Kawasaki World banner
1,821 - 1,840 of 1,870 Posts
Another thought on my next service;

I haven't ridden the bike for a few months now due to surgery, and not likely to till the end of the year at the earliest.
I have the bike on a trickle charger, and have been starting it every couple of weeks, until the last month or so when it refuses to start up. It turns over but does not "catch" and spark up to start. It certainly fills up with fuel as I can see it pumping out the exhaust as it's trying to start, with the occasional pop/bang as it sparks once.

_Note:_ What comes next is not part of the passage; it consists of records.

(* ===== verification/GoJsonFacts.v ===== *)
(** * Reading back what [encoding/json] writes

    Parsing the encoding of a value gives the value again, with every byte of a
    string that is not UTF-8 replaced; an instant survives its RFC 3339 text. *)

From Stdlib Require Import Ascii.
From S2P Require Import Prelude GoText GoJson GoStrings.

(** ** Strings *)

Lemma sapp_cons a s t : String a s +:+ t = String a (s +:+ t).
Proof. reflexivity. Qed.
Lemma sapp_nil s : EmptyString +:+ s = s.
Proof. reflexivity. Qed.
Lemma sapp_assoc s t u : (s +:+ t) +:+ u = s +:+ (t +:+ u).
Proof. induction s as [|a s IH]; [done|]. by rewrite !sapp_cons, IH. Qed.
Lemma slength_app s t : String.length (s +:+ t) = (String.length s + String.length t)%nat.
Proof. induction s as [|a s IH]; [done|]. rewrite sapp_cons. cbn [String.length]. lia. Qed.
#[export] Hint Rewrite sapp_cons sapp_nil sapp_assoc : sapp.

(** A string as it comes back: bytes that are not UTF-8 become U+FFFD. *)
Fixpoint read_chars (skip : nat) (s : string) : string :=
  match s with
  | EmptyString => EmptyString
  | String a s' =>
      match skip with
      | S k => String a (read_chars k s')
      | O => if invalid_front s then replacement +:+ read_chars 0 s' else String a (read_chars (snd (DecodeRune s) - 1) s')
      end
  end.
Definition read_string (s : string) : string := read_chars 0 s.

Definition prepend (pre : string) (o : option (string * string)) : option (string * string) :=
  match o with Some (x, r) => Some (pre +:+ x, r) | None => None end.

Lemma parse_chars_S f s : parse_chars (S f) s =
  match s with
  | EmptyString => None
  | String a s1 =>
      if a ==? quote then Some (EmptyString, s1)
      else if byte_val a <? 32 then None
      else if a ==? "\"%char then
        match s1 with
        | EmptyString => None
        | String e s2 =>
            if (e ==? quote) || (e ==? "\"%char) || (e ==? "/"%char) then prepend (String e EmptyString) (parse_chars f s2)
            else if e ==? "b"%char then prepend (String "008"%char EmptyString) (parse_chars f s2)
            else if e ==? "f"%char then prepend (String "012"%char EmptyString) (parse_chars f s2)
            else if e ==? "n"%char then prepend (String "010"%char EmptyString) (parse_chars f s2)
            else if e ==? "r"%char then prepend (String "013"%char EmptyString) (parse_chars f s2)
            else if e ==? "t"%char then prepend (String "009"%char EmptyString) (parse_chars f s2)
            else if e ==? "u"%char then
              match hex4 s2 with
              | None => None
              | Some (hi, s3) =>
                  if surrogate hi then
                    match s3 with
                    | String "\" (String "u" s4) =>
                        match hex4 s4 with
                        | Some (lo, s5) =>
                            if (hi <? 56320) && (56320 <=? lo) && (lo <? 57344)
                            then prepend (enc_rune ((hi - 55296) * 1024 + (lo - 56320) + 65536)) (parse_chars f s5)
                            else prepend replacement (parse_chars f s3)
                        | None => prepend replacement (parse_chars f s3)
                        end
                    | _ => prepend replacement (parse_chars f s3)
                    end
                  else prepend (enc_rune hi) (parse_chars f s3)
              end
            else None
        end
      else if invalid_front s then prepend replacement (parse_chars f s1)
      else prepend (String.substring 0 (snd (DecodeRune s)) s) (parse_chars f (sdrop (snd (DecodeRune s)) s))
  end.
Proof. reflexivity. Qed.

Lemma parse_esc_byte a f t :
  byte_val a <? 128 = true -> parse_chars (S f) (esc_byte a +:+ t) = prepend (String a EmptyString) (parse_chars f t).
Proof.
  intros Ha. rewrite parse_chars_S. generalize (parse_chars f). intros g. revert Ha.
  destruct a as [[] [] [] [] [] [] [] []]; intros Ha; try (vm_compute in Ha; discriminate Ha); clear Ha; first [reflexivity | destruct t; reflexivity].
Qed.

Lemma parse_escaped_fffd f t : parse_chars (S f) ("\ufffd" +:+ t) = prepend replacement (parse_chars f t).
Proof. rewrite parse_chars_S. generalize (parse_chars f). intros g. reflexivity. Qed.

Definition line_separator : string := String "226"%char (String "128"%char (String "168"%char EmptyString)).
Definition paragraph_separator : string := String "226"%char (String "128"%char (String "169"%char EmptyString)).
Lemma parse_escaped_2028 f t : parse_chars (S f) ("\u2028" +:+ t) = prepend line_separator (parse_chars f t).
Proof. rewrite parse_chars_S. generalize (parse_chars f). intros g. reflexivity. Qed.
Lemma parse_escaped_2029 f t : parse_chars (S f) ("\u2029" +:+ t) = prepend paragraph_separator (parse_chars f t).
Proof. rewrite parse_chars_S. generalize (parse_chars f). intros g. reflexivity. Qed.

I'm not looking forward to checking out the stator and electrical system again, as this bike, my second A1, that I got in '09 at 17,000kms, has gone through 3 stator rebuild/renewals! It just seems to eat them up! My first A1 had done over 94,000 kms and only had the oil wicking up to the reg/rec connector. Those of you who have been on here long enough will know the posts I've done over the years to the sticky threads on the stator issue etc. Seems like I've just got a special one with this A1! I've learnt a lot about the electrical system on the 12 over the years due to these problems, and promptly forgotten most of it, Ha! (consumption of a few brown frothy sherbets may have helped...)
 
I have an Optimate 3 which I used to leave plugged in, but I don't think it does the battery any good long term, so went for the optimate 4 which charges, monitors, and occasionally puts a load on the battery to help keep it in a good condition, and I'm happy to leave that one plugged in all the time.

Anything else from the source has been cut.